- [What you need to do]
From the entries below, copy exactly the lines from the one that contains "VInt (n : Z)" through the one that contains "TypeError (msg : string)", both included, and only those.

-------- Material for this exercise

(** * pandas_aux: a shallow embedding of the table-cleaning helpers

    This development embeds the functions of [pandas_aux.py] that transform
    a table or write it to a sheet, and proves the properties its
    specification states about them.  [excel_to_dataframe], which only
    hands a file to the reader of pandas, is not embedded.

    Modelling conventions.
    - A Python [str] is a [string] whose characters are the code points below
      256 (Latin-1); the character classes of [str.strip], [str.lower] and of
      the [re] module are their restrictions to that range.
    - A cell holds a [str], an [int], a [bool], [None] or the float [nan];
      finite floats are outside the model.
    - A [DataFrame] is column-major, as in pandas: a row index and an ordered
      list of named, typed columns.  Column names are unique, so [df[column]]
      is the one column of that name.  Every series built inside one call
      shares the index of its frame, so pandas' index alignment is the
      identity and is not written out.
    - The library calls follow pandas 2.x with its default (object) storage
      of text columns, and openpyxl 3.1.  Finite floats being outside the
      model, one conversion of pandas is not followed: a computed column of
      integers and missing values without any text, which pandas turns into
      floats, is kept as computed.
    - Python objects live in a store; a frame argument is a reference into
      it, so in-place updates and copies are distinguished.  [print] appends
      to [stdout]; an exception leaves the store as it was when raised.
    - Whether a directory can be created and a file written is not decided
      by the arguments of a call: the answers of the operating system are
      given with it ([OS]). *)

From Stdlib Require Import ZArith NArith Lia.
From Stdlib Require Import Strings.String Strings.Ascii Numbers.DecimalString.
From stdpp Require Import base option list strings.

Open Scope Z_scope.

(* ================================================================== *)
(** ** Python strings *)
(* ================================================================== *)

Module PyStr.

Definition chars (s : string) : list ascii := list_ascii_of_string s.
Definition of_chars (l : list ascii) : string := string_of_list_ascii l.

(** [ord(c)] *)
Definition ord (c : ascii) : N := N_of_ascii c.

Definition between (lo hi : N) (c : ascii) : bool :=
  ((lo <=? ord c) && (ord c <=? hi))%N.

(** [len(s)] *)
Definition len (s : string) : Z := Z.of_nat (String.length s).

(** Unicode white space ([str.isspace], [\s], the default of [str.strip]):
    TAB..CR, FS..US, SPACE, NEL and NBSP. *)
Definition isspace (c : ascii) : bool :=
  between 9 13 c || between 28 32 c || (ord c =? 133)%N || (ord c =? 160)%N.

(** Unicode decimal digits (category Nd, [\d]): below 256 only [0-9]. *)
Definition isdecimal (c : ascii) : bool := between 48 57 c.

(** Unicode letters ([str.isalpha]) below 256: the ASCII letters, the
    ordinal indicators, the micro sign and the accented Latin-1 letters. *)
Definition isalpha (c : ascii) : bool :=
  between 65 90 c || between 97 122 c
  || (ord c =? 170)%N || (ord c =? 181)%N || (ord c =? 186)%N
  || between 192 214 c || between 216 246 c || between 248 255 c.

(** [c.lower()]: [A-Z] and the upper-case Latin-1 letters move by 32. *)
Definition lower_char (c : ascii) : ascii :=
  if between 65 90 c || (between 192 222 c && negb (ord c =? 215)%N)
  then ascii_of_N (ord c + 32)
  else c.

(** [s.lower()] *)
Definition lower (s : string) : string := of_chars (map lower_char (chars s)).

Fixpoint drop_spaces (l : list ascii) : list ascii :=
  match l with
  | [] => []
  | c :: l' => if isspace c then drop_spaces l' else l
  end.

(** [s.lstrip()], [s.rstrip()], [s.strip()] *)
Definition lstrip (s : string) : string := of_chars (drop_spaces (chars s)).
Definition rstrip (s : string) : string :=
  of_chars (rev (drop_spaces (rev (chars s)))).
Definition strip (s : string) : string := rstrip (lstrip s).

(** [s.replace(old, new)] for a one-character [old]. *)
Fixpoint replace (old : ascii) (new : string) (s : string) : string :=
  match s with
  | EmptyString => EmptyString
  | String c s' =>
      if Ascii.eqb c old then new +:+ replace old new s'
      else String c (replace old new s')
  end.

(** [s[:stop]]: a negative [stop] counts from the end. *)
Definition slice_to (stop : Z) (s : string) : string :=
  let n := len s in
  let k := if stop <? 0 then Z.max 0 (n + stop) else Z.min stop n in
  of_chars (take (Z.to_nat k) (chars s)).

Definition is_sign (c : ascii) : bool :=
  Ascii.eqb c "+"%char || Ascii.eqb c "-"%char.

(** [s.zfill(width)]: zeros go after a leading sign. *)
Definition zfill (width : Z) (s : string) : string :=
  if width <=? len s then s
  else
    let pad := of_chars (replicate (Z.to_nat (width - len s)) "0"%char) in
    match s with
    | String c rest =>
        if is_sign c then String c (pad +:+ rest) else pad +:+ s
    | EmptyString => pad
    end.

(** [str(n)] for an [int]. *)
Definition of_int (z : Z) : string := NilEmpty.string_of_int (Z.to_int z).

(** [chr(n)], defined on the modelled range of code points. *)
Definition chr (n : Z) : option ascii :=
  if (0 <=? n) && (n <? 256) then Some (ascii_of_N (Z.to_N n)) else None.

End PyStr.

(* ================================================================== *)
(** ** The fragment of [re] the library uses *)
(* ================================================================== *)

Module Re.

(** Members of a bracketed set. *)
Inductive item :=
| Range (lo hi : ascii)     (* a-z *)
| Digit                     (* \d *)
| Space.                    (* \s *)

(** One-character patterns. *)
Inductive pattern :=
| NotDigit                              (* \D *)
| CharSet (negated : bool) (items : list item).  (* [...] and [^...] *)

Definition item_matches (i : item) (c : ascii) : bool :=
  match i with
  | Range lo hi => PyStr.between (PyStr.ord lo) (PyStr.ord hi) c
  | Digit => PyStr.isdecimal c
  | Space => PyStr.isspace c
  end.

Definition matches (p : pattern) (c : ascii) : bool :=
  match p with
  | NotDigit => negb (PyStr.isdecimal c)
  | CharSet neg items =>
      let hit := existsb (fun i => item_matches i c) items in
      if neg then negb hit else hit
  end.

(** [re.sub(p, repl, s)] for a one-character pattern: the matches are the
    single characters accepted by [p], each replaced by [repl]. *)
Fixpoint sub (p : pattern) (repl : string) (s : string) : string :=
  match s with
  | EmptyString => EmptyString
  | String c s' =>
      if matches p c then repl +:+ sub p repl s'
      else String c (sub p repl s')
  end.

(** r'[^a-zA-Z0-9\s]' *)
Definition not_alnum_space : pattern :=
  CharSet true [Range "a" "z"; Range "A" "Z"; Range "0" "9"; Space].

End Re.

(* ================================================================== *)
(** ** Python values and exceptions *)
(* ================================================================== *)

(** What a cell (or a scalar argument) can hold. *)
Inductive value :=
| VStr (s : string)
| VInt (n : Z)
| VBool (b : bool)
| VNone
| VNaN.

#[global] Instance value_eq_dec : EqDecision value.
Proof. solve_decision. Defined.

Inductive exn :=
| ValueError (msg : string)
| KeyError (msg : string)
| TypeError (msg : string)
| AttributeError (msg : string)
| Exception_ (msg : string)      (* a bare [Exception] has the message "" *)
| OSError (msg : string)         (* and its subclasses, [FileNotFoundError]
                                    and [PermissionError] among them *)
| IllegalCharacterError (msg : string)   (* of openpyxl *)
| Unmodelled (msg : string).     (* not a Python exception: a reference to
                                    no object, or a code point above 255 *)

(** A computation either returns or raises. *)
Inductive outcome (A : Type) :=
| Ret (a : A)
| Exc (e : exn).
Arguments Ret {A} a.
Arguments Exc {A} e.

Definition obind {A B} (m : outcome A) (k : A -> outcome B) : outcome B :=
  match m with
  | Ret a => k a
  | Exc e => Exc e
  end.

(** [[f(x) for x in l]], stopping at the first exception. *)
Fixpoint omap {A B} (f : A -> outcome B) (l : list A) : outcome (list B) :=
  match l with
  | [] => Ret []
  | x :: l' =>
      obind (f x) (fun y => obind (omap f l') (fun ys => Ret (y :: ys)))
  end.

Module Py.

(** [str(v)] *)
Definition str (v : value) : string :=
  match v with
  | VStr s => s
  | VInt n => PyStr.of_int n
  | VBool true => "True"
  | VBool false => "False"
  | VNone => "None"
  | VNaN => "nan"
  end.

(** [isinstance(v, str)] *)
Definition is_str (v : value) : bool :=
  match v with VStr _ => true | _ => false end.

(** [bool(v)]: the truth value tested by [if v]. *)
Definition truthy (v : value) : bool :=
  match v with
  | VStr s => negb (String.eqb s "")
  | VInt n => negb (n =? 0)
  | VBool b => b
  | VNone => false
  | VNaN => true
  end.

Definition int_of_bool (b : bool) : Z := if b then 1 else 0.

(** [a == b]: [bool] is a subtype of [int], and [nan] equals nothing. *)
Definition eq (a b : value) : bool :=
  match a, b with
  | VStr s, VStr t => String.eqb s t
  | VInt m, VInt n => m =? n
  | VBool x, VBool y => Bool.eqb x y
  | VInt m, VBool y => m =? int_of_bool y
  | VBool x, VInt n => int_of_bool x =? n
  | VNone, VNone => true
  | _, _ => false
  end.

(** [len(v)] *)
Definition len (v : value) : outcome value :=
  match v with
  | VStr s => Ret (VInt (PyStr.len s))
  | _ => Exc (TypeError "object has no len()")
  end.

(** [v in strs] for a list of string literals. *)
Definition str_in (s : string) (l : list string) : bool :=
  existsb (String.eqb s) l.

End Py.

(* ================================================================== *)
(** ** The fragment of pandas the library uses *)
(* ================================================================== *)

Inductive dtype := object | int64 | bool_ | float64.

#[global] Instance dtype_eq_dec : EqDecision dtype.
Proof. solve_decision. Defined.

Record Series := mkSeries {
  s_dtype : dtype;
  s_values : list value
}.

----------------

- [Answer for the task]
| VInt (n : Z)
| VBool (b : bool)
| VNone
| VNaN.

#[global] Instance value_eq_dec : EqDecision value.
Proof. solve_decision. Defined.

Inductive exn :=
| ValueError (msg : string)
| KeyError (msg : string)
| TypeError (msg : string)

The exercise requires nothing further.